Lemma ISOString_nonempty (tv : Z) : Date.ISOString tv ≠ "".
Proof.
  unfold Date.ISOString. cbv zeta.
  match goal with |- ?y +:+ _ ≠ _ => destruct y end;
    cbv beta iota fix delta [String.append]; discriminate.
Qed.

(** X5: after a successful check-in on the profile screen, on a host
    that reads back the ISO string it prints, the check-in button is
    disabled at once and stays so at every instant of the same local
    calendar date ("Already Checked In"); at every instant of another
    local calendar date it is enabled again. *)
Theorem checkin_disables_button_for_the_day
  (h : Date.Host) (result : Checkin.Result) (now later : Z)
  (env : Env Profile.State) (u : Profile.User.t) :
  Profile.user (ui env) = Some u ->
  Date.of_string h (Date.ISOString now) = Some now ->
  let st' := ui (snd (Profile.handleDailyCheckin (Normal (Ok2xx (Normal result))) now env)) in
  Profile.checkinButton h now st' = (false, "Already Checked In")
  ∧ (calendarDate h later = calendarDate h now ->
       Profile.checkinButton h later st' = (false, "Already Checked In"))
  ∧ (calendarDate h later ≠ calendarDate h now ->
       Profile.checkinButton h later st' = (true, "Check in Today")).
Proof.
  intros Hu Hread st'.
  assert (Hcan : ∀ t, Profile.canCheckinToday h t st'
                      = negb (bool_decide (calendarDate h now = calendarDate h t))).
  { intros t. rewrite canCheckinToday_cases. subst st'.
    destruct env as [[pu pl pd pn] pc pa]. simpl in Hu. subst pu. simpl.
    destruct (String.eqb_spec (Date.ISOString now) "") as [He|_];
      [by apply ISOString_nonempty in He|].
    by rewrite Hread. }
  unfold Profile.checkinButton. rewrite !Hcan. split_and!.
  - by rewrite bool_decide_true.
  - intros Hsame. by rewrite bool_decide_true.
  - intros Hother. by rewrite bool_decide_false.
Qed.

Lemma checkin_disables_button_for_the_day_witness :
  let h := Date.fixed_offset 19800000 in
  let st' := ui (snd (Profile.handleDailyCheckin (Normal (Ok2xx (Normal Example.checkin)))
                        1704153660123
                        (mkEnv (Example.checkedInAt "2023-12-30T08:00:00Z") [] []))) in
  Profile.checkinButton h 1704153660123 st' = (false, "Already Checked In").
Proof.
  intros h st'.
  refine (proj1 (checkin_disables_button_for_the_day h Example.checkin
                   1704153660123 1704153660123
                   (mkEnv (Example.checkedInAt "2023-12-30T08:00:00Z") [] []) _ eq_refl _)).
  vm_compute. reflexivity.
Defined.

(** X6: a stored timestamp the host cannot read never locks the button:
    [canCheckinToday] answers [true]; and the answer depends on a
    readable timestamp through its local calendar date alone. *)
Theorem canCheckinToday_unreadable_timestamp
  (h : Date.Host) (now : Z) (st : Profile.State) (u : Profile.User.t) (s : string) :
  Profile.user st = Some u -> Profile.User.last_checkin u = Some s ->
  (Date.of_string h s = None -> Profile.canCheckinToday h now st = true)
  ∧ (∀ st2 u2 s2 t t2,
       Profile.user st2 = Some u2 -> Profile.User.last_checkin u2 = Some s2 ->
       s ≠ "" -> s2 ≠ "" ->
       Date.of_string h s = Some t -> Date.of_string h s2 = Some t2 ->
       calendarDate h t = calendarDate h t2 ->
       Profile.canCheckinToday h now st = Profile.canCheckinToday h now st2).
Proof.
  intros Hu Hlast. split.
  - intros Hnone. rewrite canCheckinToday_cases, Hu. simpl. rewrite Hlast, Hnone.
    by destruct (String.eqb s "").
  - intros st2 u2 s2 t t2 Hu2 Hlast2 Hs Hs2 Ht Ht2 Hdate.
    rewrite !canCheckinToday_cases, Hu, Hu2. simpl. rewrite Hlast, Hlast2, Ht, Ht2.
    destruct (String.eqb_spec s "") as [?|_]; [done|].
    destruct (String.eqb_spec s2 "") as [?|_]; [done|].
    by rewrite Hdate.
Qed.

Lemma canCheckinToday_unreadable_timestamp_witness :
  Profile.canCheckinToday (Date.fixed_offset 0) 1704153660123
    (Example.checkedInAt "yesterday") = true.
Proof.
  refine (proj1 (canCheckinToday_unreadable_timestamp (Date.fixed_offset 0) 1704153660123
                   (Example.checkedInAt "yesterday") _ "yesterday" eq_refl eq_refl) _).
  vm_compute. reflexivity.
Defined.

Lemma detached_app {St} (l1 l2 : list (M St unit)) (env : Env St) :
  snd (detached (l1 ++ l2) env) = snd (detached l2 (snd (detached l1 env))).
Proof.
  revert env. induction l1 as [|t l1 IH]; intros env; [done|].
  simpl. apply IH.
Qed.

(** X7: the client never computes points or streaks.  After any number
    of check-in attempts, in any order of success and failure, the
    user's total points and streak are those of the last attempt that
    succeeded, or the loaded ones when none did; on the profile screen
    the last check-in is the time of that attempt, on the catalog
    screen it is never touched. *)
Theorem checkins_last_success_wins
  (attempts : list (Fetched Checkin.Result Checkin.Failure * Z))
  (profile : Env Profile.State) (index : Env Index.State)
  (pu : Profile.User.t) (iu : Index.User.t) :
  Profile.user (ui profile) = Some pu ->
  Index.user (ui index) = Some iu ->
  let succeeded := omap (fun a => (fun r => (r, a.2)) <$> checkedInResult a.1) attempts in
  let profile' :=
    snd (detached ((fun a => Profile.handleDailyCheckin a.1 a.2) <$> attempts) profile) in
  let index' := snd (detached ((fun a => Index.handleDailyCheckin a.1) <$> attempts) index) in
  ∃ pu' iu',
    Profile.user (ui profile') = Some pu' ∧ Index.user (ui index') = Some iu'
    ∧ match last succeeded with
      | Some (r, now) =>
          Profile.User.total_points pu' = Checkin.total_points r
          ∧ Profile.User.daily_streak pu' = Checkin.streak r
          ∧ Profile.User.last_checkin pu' = Some (Date.ISOString now)
          ∧ Index.User.total_points iu' = Checkin.total_points r
          ∧ Index.User.daily_streak iu' = Checkin.streak r
      | None => pu' = pu ∧ iu' = iu
      end
    ∧ Index.User.last_checkin iu' = Index.User.last_checkin iu
    ∧ Index.User.id iu' = Index.User.id iu
    ∧ Profile.User.id pu' = Profile.User.id pu
    ∧ Profile.User.wallet_addresses pu' = Profile.User.wallet_addresses pu
    ∧ Profile.User.preferences pu' = Profile.User.preferences pu
    ∧ Profile.User.created_at pu' = Profile.User.created_at pu.
Proof.
  intros Hpu Hiu. cbv zeta.
  induction attempts as [|[fetched now] attempts IH] using rev_ind.
  - exists pu, iu. simpl. by rewrite Hpu, Hiu.
  - destruct IH as (pu1 & iu1 & Hp1 & Hi1 & Hlast & Hrest).
    rewrite !fmap_app, !detached_app, omap_app. simpl.
    revert Hp1 Hi1.
    generalize (snd (detached ((fun a => Profile.handleDailyCheckin a.1 a.2) <$> attempts)
                       profile)).
    generalize (snd (detached ((fun a => Index.handleDailyCheckin a.1) <$> attempts) index)).
    intros [[d a i l r f m] ic ia] [[p pl pd pn] pc pa]. simpl. intros -> ->.
    destruct fetched as [[[res|e]|[x|e]]|e]; simpl.
    + rewrite last_snoc. eexists _, _. split_and!; try reflexivity; apply Hrest.
    + rewrite app_nil_r. exists pu1, iu1. split_and!; try done; apply Hrest.
    + rewrite app_nil_r. exists pu1, iu1. split_and!; try done; apply Hrest.
    + rewrite app_nil_r. exists pu1, iu1. split_and!; try done; apply Hrest.
    + rewrite app_nil_r. exists pu1, iu1. split_and!; try done; apply Hrest.
Qed.

Lemma checkins_last_success_wins_witness :
  let attempts :=
    [(Normal (Ok2xx (Normal (Checkin.mkResult 10 2 20))), 1704153660123%Z);
     (Normal (NotOk (Normal (Checkin.mkFailure (Some "Already checked in today")))),
      1704153670000%Z)] in
  let index := mkEnv (Index.mkState true [] (Some Example.visitor) false false "all" false) [] [] in
  ∃ iu', Index.user (ui (snd (detached ((fun a => Index.handleDailyCheckin a.1) <$> attempts)
                                index))) = Some iu'
         ∧ Index.User.total_points iu' = 20%Z.
Proof.
  intros attempts index.
  destruct (checkins_last_success_wins attempts
              (mkEnv (Example.checkedInAt "2023-12-30T08:00:00Z") [] []) index
              _ Example.visitor eq_refl eq_refl)
    as (pu' & iu' & _ & Hi & Hlast & _).
  exists iu'. split; [exact Hi|]. exact (proj1 (proj2 (proj2 (proj2 Hlast)))).
Defined.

_ _ _ _ _ _ _

_Task instructions_:
What you give back must be the stretch above, starting at the line with "Profile.user st = Some" and ending at the line with "succeeded, or the", copied exactly.

_Result of this exercise_:
  Profile.user st = Some u -> Profile.User.last_checkin u = Some s ->
  (Date.of_string h s = None -> Profile.canCheckinToday h now st = true)
  ∧ (∀ st2 u2 s2 t t2,
       Profile.user st2 = Some u2 -> Profile.User.last_checkin u2 = Some s2 ->
       s ≠ "" -> s2 ≠ "" ->
       Date.of_string h s = Some t -> Date.of_string h s2 = Some t2 ->
       calendarDate h t = calendarDate h t2 ->
       Profile.canCheckinToday h now st = Profile.canCheckinToday h now st2).
Proof.
  intros Hu Hlast. split.
  - intros Hnone. rewrite canCheckinToday_cases, Hu. simpl. rewrite Hlast, Hnone.
    by destruct (String.eqb s "").
  - intros st2 u2 s2 t t2 Hu2 Hlast2 Hs Hs2 Ht Ht2 Hdate.
    rewrite !canCheckinToday_cases, Hu, Hu2. simpl. rewrite Hlast, Hlast2, Ht, Ht2.
    destruct (String.eqb_spec s "") as [?|_]; [done|].
    destruct (String.eqb_spec s2 "") as [?|_]; [done|].
    by rewrite Hdate.
Qed.

Lemma canCheckinToday_unreadable_timestamp_witness :
  Profile.canCheckinToday (Date.fixed_offset 0) 1704153660123
    (Example.checkedInAt "yesterday") = true.
Proof.
  refine (proj1 (canCheckinToday_unreadable_timestamp (Date.fixed_offset 0) 1704153660123
                   (Example.checkedInAt "yesterday") _ "yesterday" eq_refl eq_refl) _).
  vm_compute. reflexivity.
Defined.

Lemma detached_app {St} (l1 l2 : list (M St unit)) (env : Env St) :
  snd (detached (l1 ++ l2) env) = snd (detached l2 (snd (detached l1 env))).
Proof.
  revert env. induction l1 as [|t l1 IH]; intros env; [done|].
  simpl. apply IH.
Qed.

(** X7: the client never computes points or streaks.  After any number
    of check-in attempts, in any order of success and failure, the
    user's total points and streak are those of the last attempt that
    succeeded, or the loaded ones when none did; on the profile screen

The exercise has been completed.